### What you will do
Your output should be the line with "Definition toNumberPositive (s" followed by every remaining line of the entries, reproduced exactly.

(Records from a dataset)
(** * The chat and configuration stores of the web front end

    A shallow embedding of [web/src/stores/chat.js] and
    [web/src/stores/config.js].  Both files are Pinia stores: a handful of
    refs and a few [async] functions that read and write them around one
    [axios] call.  An [async] function is embedded as the part that runs up
    to its [await] and the part that runs when the awaited promise settles;
    whatever happens to the refs in between is visible to the second part,
    as it is in the browser.  The functions of the two views that call the
    stores, [web/src/views/ChatView.vue] and [web/src/views/ConfigView.vue],
    are embedded the same way. *)

From stdpp Require Import gmap list strings.
From Stdlib Require Import ZArith NArith QArith Ascii DecimalN.

Set Warnings "-register-all".
Local Open Scope nat_scope.

(** ** JavaScript strings

    A JavaScript string is a sequence of UTF-16 code units; [trim] and the
    string-to-number conversion are defined on code units, so that is what a
    string is here. *)

Abbreviation jsstring := (list N).

Module Str.

(** The code units of a literal of the source written in ASCII. *)
Fixpoint units (s : string) : jsstring :=
  match s with
  | EmptyString => []
  | String a s' => N_of_ascii a :: units s'
  end.

(** WhiteSpace and LineTerminator of ECMA-262: TAB, LF, VT, FF, CR, SP,
    NBSP, the space separators U+1680, U+2000..U+200A, U+202F, U+205F and
    U+3000, LS, PS, and the byte order mark. *)
Definition isWhiteSpace (c : N) : bool :=
  bool_decide (c ∈ [9; 10; 11; 12; 13; 32; 160; 5760; 8232; 8233; 8239;
                    8287; 12288; 65279]%N)
  || ((8192 <=? c)%N && (c <=? 8202)%N).

Fixpoint trimStart (s : jsstring) : jsstring :=
  match s with
  | c :: s' => if isWhiteSpace c then trimStart s' else s
  | [] => []
  end.

Definition trimEnd (s : jsstring) : jsstring :=
  reverse (trimStart (reverse s)).

(** [String.prototype.trim]. *)
Definition trim (s : jsstring) : jsstring := trimEnd (trimStart s).

(** Decimal digits of a natural number, as [`${n}`] prints an integer. *)
Fixpoint digits (u : Decimal.uint) : jsstring :=
  match u with
  | Decimal.Nil => []
  | Decimal.D0 u' => 48%N :: digits u'
  | Decimal.D1 u' => 49%N :: digits u'
  | Decimal.D2 u' => 50%N :: digits u'
  | Decimal.D3 u' => 51%N :: digits u'
  | Decimal.D4 u' => 52%N :: digits u'
  | Decimal.D5 u' => 53%N :: digits u'
  | Decimal.D6 u' => 54%N :: digits u'
  | Decimal.D7 u' => 55%N :: digits u'
  | Decimal.D8 u' => 56%N :: digits u'
  | Decimal.D9 u' => 57%N :: digits u'
  end.

Definition decimal (n : N) : jsstring := digits (N.to_uint n).

(** *** Is the number a string converts to greater than zero?

    [StringToNumber] of ECMA-262, as far as the sign of its result goes.
    The argument is a StringNumericLiteral between optional white space:
    empty (the number 0), a binary, octal or hexadecimal integer without
    sign, or a decimal literal with optional sign, fraction and exponent,
    or [Infinity].  Anything else is NaN. *)

Definition isDigit (c : N) : bool := (48 <=? c)%N && (c <=? 57)%N.

Definition isDigitOf (radix : N) (c : N) : bool :=
  (isDigit c && (c <? 48 + radix)%N)
  || ((10 <? radix)%N
      && (((97 <=? c)%N && (c <? 87 + radix)%N)
          || ((65 <=? c)%N && (c <? 55 + radix)%N))).

(** The longest prefix of decimal digits, and what follows it. *)
Fixpoint spanDigits (s : jsstring) : jsstring * jsstring :=
  match s with
  | c :: s' =>
      if isDigit c then let '(d, r) := spanDigits s' in (c :: d, r)
      else ([], s)
  | [] => ([], [])
  end.

Definition digitsValue (d : jsstring) : Z :=
  fold_left (fun acc c => (10 * acc + (Z.of_N c - 48))%Z) d 0%Z.

(** The exponent part: nothing, or [e] or [E], an optional sign and at least
    one digit, up to the end of the string. *)
Definition exponentPart (s : jsstring) : option Z :=
  match s with
  | [] => Some 0%Z
  | c :: s' =>
      if bool_decide (c = 101%N) || bool_decide (c = 69%N) then
        let '(neg, s'') :=
          match s' with
          | 43%N :: r => (false, r)
          | 45%N :: r => (true, r)
          | _ => (false, s')
          end in
        match spanDigits s'' with
        | ([], _) | (_, _ :: _) => None
        | (d, []) => Some (if neg then (- digitsValue d)%Z else digitsValue d)
        end
      else None
  end.

(** An unsigned decimal literal other than [Infinity], as mantissa [m] and
    exponent [e]: its mathematical value is [m * 10 ^ e]. *)
Definition unsignedDecimal (s : jsstring) : option (Z * Z) :=
  let '(int, r) := spanDigits s in
  let '(frac, r') :=
    match r with
    | 46%N :: r0 => spanDigits r0
    | _ => ([], r)
    end in
  if bool_decide (int ++ frac = []) then None
  else
    e ← exponentPart r';
    Some (digitsValue (int ++ frac), (e - Z.of_nat (length frac))%Z).

(** [m * 10 ^ e] rounds to a double above zero: it is more than [2 ^ -1075],
    half of the least positive double (the tie goes to the even
    neighbour, zero). *)
Definition roundsAboveZero (m e : Z) : bool :=
  if (0 <=? e)%Z then (0 <? m)%Z
  else (10 ^ (- e) <? m * 2 ^ 1075)%Z.

Definition nonDecimalPositive (radix : N) (d : jsstring) : bool :=
  bool_decide (d ≠ [])
  && forallb (isDigitOf radix) d
  && existsb (fun c => negb (bool_decide (c = 48%N))) d.

Definition numericLiteralPositive (s : jsstring) : bool :=
  match s with
  | 48%N :: 120%N :: d | 48%N :: 88%N :: d => nonDecimalPositive 16 d
  | 48%N :: 111%N :: d | 48%N :: 79%N :: d => nonDecimalPositive 8 d
  | 48%N :: 98%N :: d | 48%N :: 66%N :: d => nonDecimalPositive 2 d
  | 45%N :: _ => false
  | _ =>
      let u := match s with 43%N :: r => r | _ => s end in
      bool_decide (u = units "Infinity")
      || match unsignedDecimal u with
         | Some (m, e) => roundsAboveZero m e
         | None => false
         end
  end.

Definition toNumberPositive (s : jsstring) : bool :=
  numericLiteralPositive (trim s).

End Str.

### Solution
Definition toNumberPositive (s : jsstring) : bool :=
  numericLiteralPositive (trim s).

End Str.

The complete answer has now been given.